While simulating the rover, the team noticed clear differences between Earth-based test results and the rover’s behavior under moon-like conditions. Further analysis using Chrono revealed that the original testing method, which involves smaller rovers with one-sixth the mass being tested in Earth’s deserts, misses a key variable—Earth’s gravity acting on the sand.
On Earth, gravity pulls strongly on the sand, compacting it and making it more rigid and supportive. This provides better traction for rover wheels. But on the Moon, where gravity is one-sixth as strong, the surface is looser and shifts more easily. As a result, rovers are more likely to lose traction and get stuck—like NASA’s Spirit rover, which became permanently trapped in soft Martian soil in 2009.

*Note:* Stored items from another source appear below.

(** * uni-fixer: a college issue-reporting portal

    A shallow embedding of the portal's client handlers (React pages that
    call a Supabase backend) and of the database schema with its row-level
    security policies (the SQL migrations), followed by the properties of
    the behavioural specification that were checked against them (C1 to
    C10) and by further properties of the code (X1 to X23).

    Conventions.
    - A uuid is the string the client sees.  A timestamp is the number of
      milliseconds since the epoch ([Date.getTime()], [Date.now()]).
    - A table is the list of its rows, in storage order.  Columns that no
      handler reads or writes ([created_at], [updated_at], the surrogate
      [id] of [user_roles] and [upvotes], the [notifications] table) are
      left out.
    - [const { data, error } = await supabase...] is a backend call that
      never throws: it returns either an error object or the data.  The
      handlers turn an error into an exception with [throw], and their
      [catch] block turns the exception into a toast.
    - Every backend call is a network request.  The world carries a script
      [net] saying which of the coming requests are lost on the way; a
      property stated for every world holds for every pattern of network
      failures. *)

From Stdlib Require Import List Ascii String ZArith QArith Qround Bool Lia.
From Stdlib Require Import Permutation Sorted DecimalString.
Import ListNotations.

Local Open Scope string_scope.
Local Open Scope Z_scope.

(** ** Data model (the first migration) *)

Module Schema.

Definition uuid := string.
Definition timestamp := Z.

(** [CREATE TYPE public.app_role AS ENUM (...)] *)
Inductive app_role := student | teacher | hod | principal.

(** [CREATE TYPE public.issue_status AS ENUM (...)] *)
Inductive issue_status := pending | acknowledged | work_done.

Definition app_role_eqb (a b : app_role) : bool :=
  match a, b with
  | student, student | teacher, teacher | hod, hod | principal, principal => true
  | _, _ => false
  end.

Definition issue_status_eqb (a b : issue_status) : bool :=
  match a, b with
  | pending, pending | acknowledged, acknowledged | work_done, work_done => true
  | _, _ => false
  end.

Record department := mkDepartment {
  dept_id : uuid;
  dept_name : string;
  dept_code : string
}.

Record profile := mkProfile {
  profile_id : uuid;
  college_id : string;
  full_name : string;
  email : string;
  profile_department_id : option uuid
}.

Record user_role := mkUserRole {
  role_user_id : uuid;
  role : app_role
}.

Record issue := mkIssue {
  issue_id : uuid;
  reporter_id : uuid;
  department_id : uuid;
  room_no : string;
  item_id : string;
  title : string;
  description : option string;
  photo_url : option string;
  status : issue_status;
  is_priority : bool;
  reported_at : timestamp;
  deadline : timestamp;
  resolved_at : option timestamp
}.

Record upvote := mkUpvote {
  upvote_issue_id : uuid;
  upvote_user_id : uuid
}.

(** The database: the five tables the handlers use, and whether the second
    migration (the policy "Users can delete their own issues") has been
    applied.  Row-level security is enabled on every table, so a command
    without a policy sees no row. *)
Record Db := mkDb {
  departments : list department;
  profiles : list profile;
  user_roles : list user_role;
  issues : list issue;
  upvotes : list upvote;
  issues_delete_policy : bool
}.

Definition set_issues (l : list issue) (d : Db) : Db :=
  mkDb (departments d) (profiles d) (user_roles d) l (upvotes d)
       (issues_delete_policy d).

Definition set_upvotes (l : list upvote) (d : Db) : Db :=
  mkDb (departments d) (profiles d) (user_roles d) (issues d) l
       (issues_delete_policy d).

(** One day, and the interval ['30 days'] of the [deadline] default. *)
Definition ms_per_day_pos : positive := 86400000%positive.
Definition ms_per_day : Z := Zpos ms_per_day_pos.
Definition thirty_days : Z := 30 * ms_per_day.

(** [INSERT INTO public.departments (name, code) VALUES ...] *)
Definition default_departments (ids : list uuid) : list department :=
  map (fun p => mkDepartment (fst p) (fst (snd p)) (snd (snd p)))
      (combine ids
         [ ("Computer Science", "CS"); ("Electronics", "EC");
           ("Mechanical", "ME"); ("Civil", "CE"); ("Electrical", "EE") ]).

End Schema.
Export Schema.

(** ** Days remaining (IssueCard) *)

Module IssueCardView.

(** [Math.ceil((new Date(issue.deadline).getTime() - Date.now())
               / (1000 * 60 * 60 * 24))]
    The quotient is the exact rational; [Math.ceil] is [Qceiling]. *)
Definition daysRemaining (deadline now : timestamp) : Z :=
  Qceiling ((deadline - now) # ms_per_day_pos).

(** [issue.status !== 'work_done' && daysRemaining <= 7 && <Badge>..d left] *)
Definition days_left_badge (i : issue) (now : timestamp) : option Z :=
  if negb (issue_status_eqb (status i) work_done)
     && (daysRemaining (deadline i) now <=? 7)
  then Some (daysRemaining (deadline i) now)
  else None.

End IssueCardView.


(** ** The client's view of the backend: requests, errors, exceptions *)

Module Runtime.

(** The [error] object of a backend response. *)
Inductive pg_error :=
| FetchError (msg : string)      (* the request was lost on the way *)
| UniqueViolation                (* 23505, a UNIQUE or PRIMARY KEY constraint *)
| ForeignKeyViolation            (* 23503 *)
| NotNullViolation               (* 23502 *)
| RlsViolation                   (* 42501, new row violates a policy's check *)
| NoSingleRow                    (* PGRST116, [.single()] on zero or several rows *)
| StorageRejected (msg : string) (* an error object of the storage API *).

(** What a handler can throw: an error object it received
    ([throw error]) or [new Error(message)]. *)
Inductive exn :=
| Thrown (e : pg_error)
| JsError (message : string).

(** The signed-in user of the browser tab: [user] of [useAuth()], and
    [auth.uid()] on the backend side of the same session. *)
Definition Session := option uuid.

Record World := mkWorld {
  db : Db;
  bucket : list string;        (* keys of the objects in 'issue-photos' *)
  storage_url : string;        (* public base URL of the bucket *)
  clock : timestamp;           (* Date.now(), and now() of the database *)
  net : list (option string)   (* coming requests: None arrives, Some msg is lost *)
}.

Definition set_db (d : Db) (w : World) : World :=
  mkWorld d (bucket w) (storage_url w) (clock w) (net w).

Definition set_bucket (b : list string) (w : World) : World :=
  mkWorld (db w) b (storage_url w) (clock w) (net w).

Definition set_net (n : list (option string)) (w : World) : World :=
  mkWorld (db w) (bucket w) (storage_url w) (clock w) n.

(** A backend call: it never throws, it answers [{ data, error }]. *)
Definition Api (A : Type) := World -> (pg_error + A) * World.

(** Handler code: it can throw, and what it did to the world before the
    throw stays done. *)
Definition Handler (A : Type) := World -> (exn + A) * World.

(** One request: consume the next entry of the network script, and run the
    command on the backend when the request arrives. *)
Definition request {A} (exec : World -> (pg_error + A) * World) : Api A :=
  fun w =>
    match net w with
    | Some msg :: rest => (inl (FetchError msg), set_net rest w)
    | None :: rest => exec (set_net rest w)
    | [] => exec w
    end.

(** A command that touches only the database. *)
Definition on_db {A} (f : Db -> (pg_error + A) * Db) (w : World)
  : (pg_error + A) * World :=
  let '(r, d) := f (db w) in (r, set_db d w).

(** A read-only command. *)
Definition query {A} (f : Db -> pg_error + A) : Api A :=
  request (fun w => (f (db w), w)).

Definition ret {A} (a : A) : Handler A := fun w => (inr a, w).

Definition bind {A B} (c : Handler A) (k : A -> Handler B) : Handler B :=
  fun w =>
    match c w with
    | (inl e, w') => (inl e, w')
    | (inr a, w') => k a w'
    end.

Definition throw {A} (e : exn) : Handler A := fun w => (inl e, w).
(** * A shallow embedding of the Java serialization stream decoder

    The decoder of [src/parser.ts] is a recursive-descent parser written as a
    class whose methods share a cursor, a handle table and the objects they
    build.  The embedding keeps that shape: one record for the parser
    instance, a heap for the JavaScript objects the methods allocate and
    later complete, and a small state-and-exception monad in which every
    method is transcribed statement by statement. *)

From Stdlib Require Import ZArith List Lia.
From Stdlib.Strings Require Import String Ascii Byte.
From stdpp Require Import base list gmap.

Local Open Scope Z_scope.

(** ** Values *)

(** A JavaScript string is a sequence of UTF-16 code units. *)
Abbreviation jsstring := (list Z).

Definition js (s : string) : jsstring :=
  map (fun c => Z.of_nat (nat_of_ascii c)) (list_ascii_of_string s).

(** Objects live in a heap and are referred to by address, because the
    parser publishes an object in the handle table first and fills it in
    afterwards. *)
Abbreviation addr := nat.

Inductive Value : Type :=
| VUndefined
| VNull
| VBool (b : bool)
| VNumber (n : Z)
| VFloat (bits : Z)            (* readFloatBE: the four bytes read *)
| VDouble (bits : Z)           (* readDoubleBE: the eight bytes read *)
| VLong (low high : Z)         (* Long.fromBits(low, high) *)
| VString (s : jsstring)
| VBuffer (bytes : list byte)  (* buf.slice(...) *)
| VEndBlock                    (* the [endBlock] singleton *)
| VRef (a : addr).

(** [if (v)]: JavaScript truthiness.  Floats are kept as raw bits; a
    float is falsy when it is a zero or a NaN. *)
Definition truthy (v : Value) : bool :=
  match v with
  | VUndefined | VNull => false
  | VBool b => b
  | VNumber n => negb (n =? 0)
  | VFloat b =>
      negb ((Z.land b 0x7fffffff =? 0) || (0x7f800000 <? Z.land b 0x7fffffff))
  | VDouble b =>
      negb ((Z.land b 0x7fffffffffffffff =? 0)
            || (0x7ff0000000000000 <? Z.land b 0x7fffffffffffffff))
  | VString s => negb (Nat.eqb (length s) 0)
  | VLong _ _ | VBuffer _ | VEndBlock | VRef _ => true
  end.

(** ** Descriptors *)

Module FieldDesc.
Record t : Type := mk {
  type : jsstring;
  name : jsstring;
  className : Value   (* [VUndefined] unless the type is L or [ *)
}.
End FieldDesc.

(** A class descriptor is shared through the handle table as soon as its
    name and serialVersionUID are read; the remaining properties are
    [undefined] until the parser assigns them. *)
Module ClassDesc.
Record t : Type := mk {
  name : jsstring;
  serialVersionUID : jsstring;
  flags : option Z;
  isEnum : option bool;
  fields : option (list FieldDesc.t);
  annotations : Value;
  super : Value
}.
Definition with_flags (c : t) (f : Z) : t :=
  mk (name c) (serialVersionUID c) (Some f) (isEnum c) (fields c) (annotations c) (super c).
Definition with_isEnum (c : t) (b : bool) : t :=
  mk (name c) (serialVersionUID c) (flags c) (Some b) (fields c) (annotations c) (super c).
Definition with_fields (c : t) (l : list FieldDesc.t) : t :=
  mk (name c) (serialVersionUID c) (flags c) (isEnum c) (Some l) (annotations c) (super c).
Definition with_annotations (c : t) (v : Value) : t :=
  mk (name c) (serialVersionUID c) (flags c) (isEnum c) (fields c) v (super c).
Definition with_super (c : t) (v : Value) : t :=
  mk (name c) (serialVersionUID c) (flags c) (isEnum c) (fields c) (annotations c) v.
End ClassDesc.

(** The result of [classdata]: a plain object used as a map from field
    names to values. *)
Abbreviation Group := (gmap (list Z) Value).

(** [class] and [extends] are the two properties installed by
    [Object.defineProperties]; [props] are the ordinary (flattened)
    properties assigned by [obj[name] = ...]. *)
Module ObjectDesc.
Record t : Type := mk {
  class : Value;
  extends : gmap (list Z) (gmap (list Z) Value);
  props : gmap (list Z) Value
}.
End ObjectDesc.
(** A signal in the words of the specification: an expression that depends
    on a state, a control, an algebraic variable, the time, or a free
    variable tagged "control" or "states". *)
Definition spec_is_signal (s : Stage) (expr : MX) : bool :=
  depends_on_any expr
    (states s ++ controls s ++ algebraics s ++ [_t s] ++
     dd_get "control" (variables s) ++ dd_get "states" (variables s)).

(** ** Attributes and heaps after construction, free-time check and cloning *)

(** The master of stage [s], which is another object than [a], is its own
    master. *)
Definition master_tree (s : Stage) (a : addr) (w : World) : Prop :=
  forall m, _master s = Some m ->
    m <> a /\ exists ms, stages w !! m = Some ms /\ _master ms = Some m.

(** What [_check_free_time] does to the attributes of a stage for a free
    start time, when [n] is the identity of the next symbol. *)
Definition free_t0 (n : nat) (s : Stage) : Stage * nat :=
  match _t0 s with
  | FreeTime init =>
      let v := MSym n "v" 1 1 in
      let s := set_variables (dd_append "" v (variables s)) s in
      let s := set__t0 (Fixed (VMX v)) s in
      let s := set__initial (hd_set v init (_initial s)) s in
      (s, S n)
  | Fixed _ => (s, n)
  end.

(** The same for a free horizon. *)
Definition free_T `{External} (n : nat) (s : Stage) : Stage * nat :=
  match _T s with
  | FreeTime init =>
      let v := MSym n "v" 1 1 in
      let s := set_variables (dd_append "" v (variables s)) s in
      let s := set__T (Fixed (VMX v)) s in
      let c := MGe v (MConst 0) in
      let g := if depends_on c (signal_symbols s) then "control" else "point" in
      let s := set__constraints
                 (dd_append g (c, get_meta None, mkArgs g true true)
                    (_constraints s)) s in
      let s := set__initial (hd_set v init (_initial s)) s in
      (s, S n)
  | Fixed _ => (s, n)
  end.

Definition is_free (t : TimeSpec) : bool :=
  match t with FreeTime _ => true | Fixed _ => false end.

(** The attributes of a new stage when [__init__] reaches the free-time
    check; [n] is the identity of the next symbol. *)
Definition init_stage `{External} (master parent : option addr)
    (t0 T : TimeSpec) (n : nat) : Stage :=
  let t := MSym n "t" 1 1 in
  let r_T := MSym (S n) "r_T" 1 1 in
  let r_t0 := MSym (S (S n)) "r_t0" 1 1 in
  mkStage [] [] [] [] [] [] master parent [] [] [] [] [] (MConst 0) []
    (hd_set r_t0 (MConst 0) [(r_T, MConst 0)])
    (hd_set r_t0 "t0" [(r_T, "T")])
    [] [] [] t [] DirectMethod t0 T r_T r_t0 (MAdd r_T r_t0).

(** The heap after [_check_free_time] on the stage [s] at address [a]. *)
Definition after_free_time `{External} (a : addr) (s : Stage) (w : World) : World :=
  mkWorld (snd (free_T (snd (free_t0 (next_sym w) s)) (fst (free_t0 (next_sym w) s))))
    (<[a := fst (free_T (snd (free_t0 (next_sym w) s)) (fst (free_t0 (next_sym w) s)))]>
       (stages w))
    (if is_free (_t0 s) || is_free (_T s)
     then opt_insert (_master s) false (_is_transcribed w)
     else _is_transcribed w)
    (_transcribed_placeholders w).

(** The heap when [__init__] reaches the free-time check. *)
Definition init_world `{External} (master parent : option addr)
    (t0 T : TimeSpec) (w : World) : World :=
  mkWorld (3 + next_sym w)
    (stages w ++ [init_stage master parent t0 T (next_sym w)])
    (_is_transcribed w)
    (opt_insert master true (_transcribed_placeholders w)).

(** The parent of a new stage is in the heap, and the master it hands down,
    if any, is a master: its own master, with a placeholder cache. *)
Definition parent_ok (parent master : option addr) (w : World) : Prop :=
  match parent with
  | Some p => exists ps, stages w !! p = Some ps /\ _master ps = master
  | None => master = None
  end /\
  forall m, master = Some m ->
    is_Some (_transcribed_placeholders w !! m) /\
    exists ms, stages w !! m = Some ms /\ _master ms = Some m.

(** The list [subst_to] that [clone] builds for the placeholder keys
    [keys], with the identity of the next symbol before and after. *)
Fixpoint subst_targets (self_T self_t0 ret_T ret_t0 : MX) (n : nat)
    (keys : list MX) : list MX * nat :=
  match keys with
  | [] => ([], n)
  | k :: keys' =>
      if is_equal k self_T then
        (ret_T :: fst (subst_targets self_T self_t0 ret_T ret_t0 n keys'),
         snd (subst_targets self_T self_t0 ret_T ret_t0 n keys'))
      else if is_equal k self_t0 then
        (ret_t0 :: fst (subst_targets self_T self_t0 ret_T ret_t0 n keys'),
         snd (subst_targets self_T self_t0 ret_T ret_t0 n keys'))
      else
        match k with
        | MSym _ name r c =>
            (MSym n name r c
               :: fst (subst_targets self_T self_t0 ret_T ret_t0 (S n) keys'),
             snd (subst_targets self_T self_t0 ret_T ret_t0 (S n) keys'))
        | _ => ([], n)
        end
  end.

Definition is_sym (e : MX) : bool :=
  match e with MSym _ _ _ _ => true | _ => false end.

(** Every placeholder key is a symbol, as the keys that
    [_create_placeholder_expr] stores are, and has a callback. *)
Definition placeholders_ok (s : Stage) : Prop :=
  Forall (fun k => is_sym k = true /\
                   is_Some (hd_get k (_placeholder_callbacks s)))
         (hd_keys (_placeholders s)).

(** One round of the loop that copies the placeholder registry. *)
Definition copy_placeholder (s : Stage) (r : Stage) (kk : MX * MX) : Stage :=
  match hd_get (fst kk) (_placeholder_callbacks s),
        hd_get (fst kk) (_placeholders s) with
  | Some cb, Some e =>
      let r := set__placeholder_callbacks
                 (hd_set (snd kk) cb (_placeholder_callbacks r)) r in
      set__placeholders (hd_set (snd kk) e (_placeholders r)) r
  | _, _ => r
  end.

(** Both free-time steps in a row. *)
Definition freed `{External} (n : nat) (s : Stage) : Stage * nat :=
  free_T (snd (free_t0 n s)) (fst (free_t0 n s)).

(** The attributes of the object that [Stage(parent, **kw)] returns, and
    the heap it leaves. *)
Definition new_stage `{External} (master parent : option addr) (kw : kwargs)
    (n : nat) : Stage :=
  let s0 := init_stage master parent
              (default (Fixed (VNum 0)) (kw_t0 kw))
              (default (Fixed (VNum 1)) (kw_T kw)) n in
  if default false (kw_clone kw) then s0 else fst (freed (3 + n) s0).

Definition new_world `{External} (master parent : option addr) (kw : kwargs)
    (w : World) : World :=
  let t0 := default (Fixed (VNum 0)) (kw_t0 kw) in
  let T := default (Fixed (VNum 1)) (kw_T kw) in
  if default false (kw_clone kw) then init_world master parent t0 T w
  else after_free_time (length (stages w))
         (init_stage master parent t0 T (next_sym w))
         (init_world master parent t0 T w).

(** The attributes that [clone] copies or rewrites before it checks for free
    time; [r] is the new object as constructed. *)
Definition clone_copy `{External} (s : Stage) (subst_to : list MX) (r : Stage)
    : Stage :=
  let subst_from := hd_keys (_placeholders s) in
  let r := fold_left (copy_placeholder s) (combine subst_from subst_to) r in
  let r := set_states (states s) r in
  let r := set_controls (controls s) r in
  let r := set_algebraics (algebraics s) r in
  let r := set_parameters (parameters s) r in
  let r := set_variables (variables s) r in
  let r := set__offsets (_offsets s) r in
  let r := set__param_vals (_param_vals s) r in
  let r := set__state_der (_state_der s) r in
  let r := set__alg (_alg s) r in
  let r := set__state_next (_state_next s) r in
  let constr_types := dd_keys (_constraints s) in
  let orig := concat (map (fun k => map (fun c => fst (fst c))
                                         (dd_get k (_constraints s)))
                          constr_types) in
  let n_constr := length orig in
  let orig := orig ++ [_objective s] ++ hd_keys (_initial s) in
  let res := substitute orig subst_from subst_to in
  let r := set__objective (substitute1 (combine subst_from subst_to) (_objective s)) r in
  let r := set__constraints
             (clone_constraints (_constraints s) constr_types
                (take n_constr res) []) r in
  let r := set__initial
             (hd_of_pairs (combine (drop (n_constr + 1) res)
                                   (hd_values (_initial s)))) r in
  r.

(** The attributes that [clone] assigns after the free-time check. *)
Definition clone_finish (s : Stage) (kw : kwargs) (r : Stage) : Stage :=
  let r := match kw_T kw with None => set__T (_T s) r | Some _ => r end in
  let r := match kw_t0 kw with None => set__t0 (_t0 s) r | Some _ => r end in
  let r := set__t (_t s) r in
  set__method (_method s) r.

(** The object that [clone] returns and the heap it leaves, for the original
    [s], a parent that hands down [master], and the heap [w] before. *)
Definition clone_stage `{External} (s : Stage) (master parent : option addr)
    (kw : kwargs) (w : World) : Stage :=
  let r1 := new_stage master parent kw (next_sym w) in
  let tg := subst_targets (_public_T s) (_public_t0 s) (_public_T r1)
              (_public_t0 r1) (next_sym (new_world master parent kw w))
              (hd_keys (_placeholders s)) in
  clone_finish s kw (fst (freed (snd tg) (clone_copy s (fst tg) r1))).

To avoid similar incidents in future missions, researchers emphasize the need for more accurate terrain testing before launch. Simulation tools like Chrono help fill this gap by modeling low-gravity environments more realistically than physical Earth-based testing.
Beyond space applications, Chrono has been useful in modeling a wide range of Earth-based systems—from mechanical watches to military vehicles navigating rough terrain. Though it is free and publicly available, its development and maintenance require constant effort from the UW–Madison team.
The team takes pride in building industrial-grade software in an academic setting—something that’s uncommon, especially at the level required by space agencies. Chrono continues to evolve, with active development ensuring it remains a valuable tool for solving real-world engineering challenges, whether on Earth or other planets.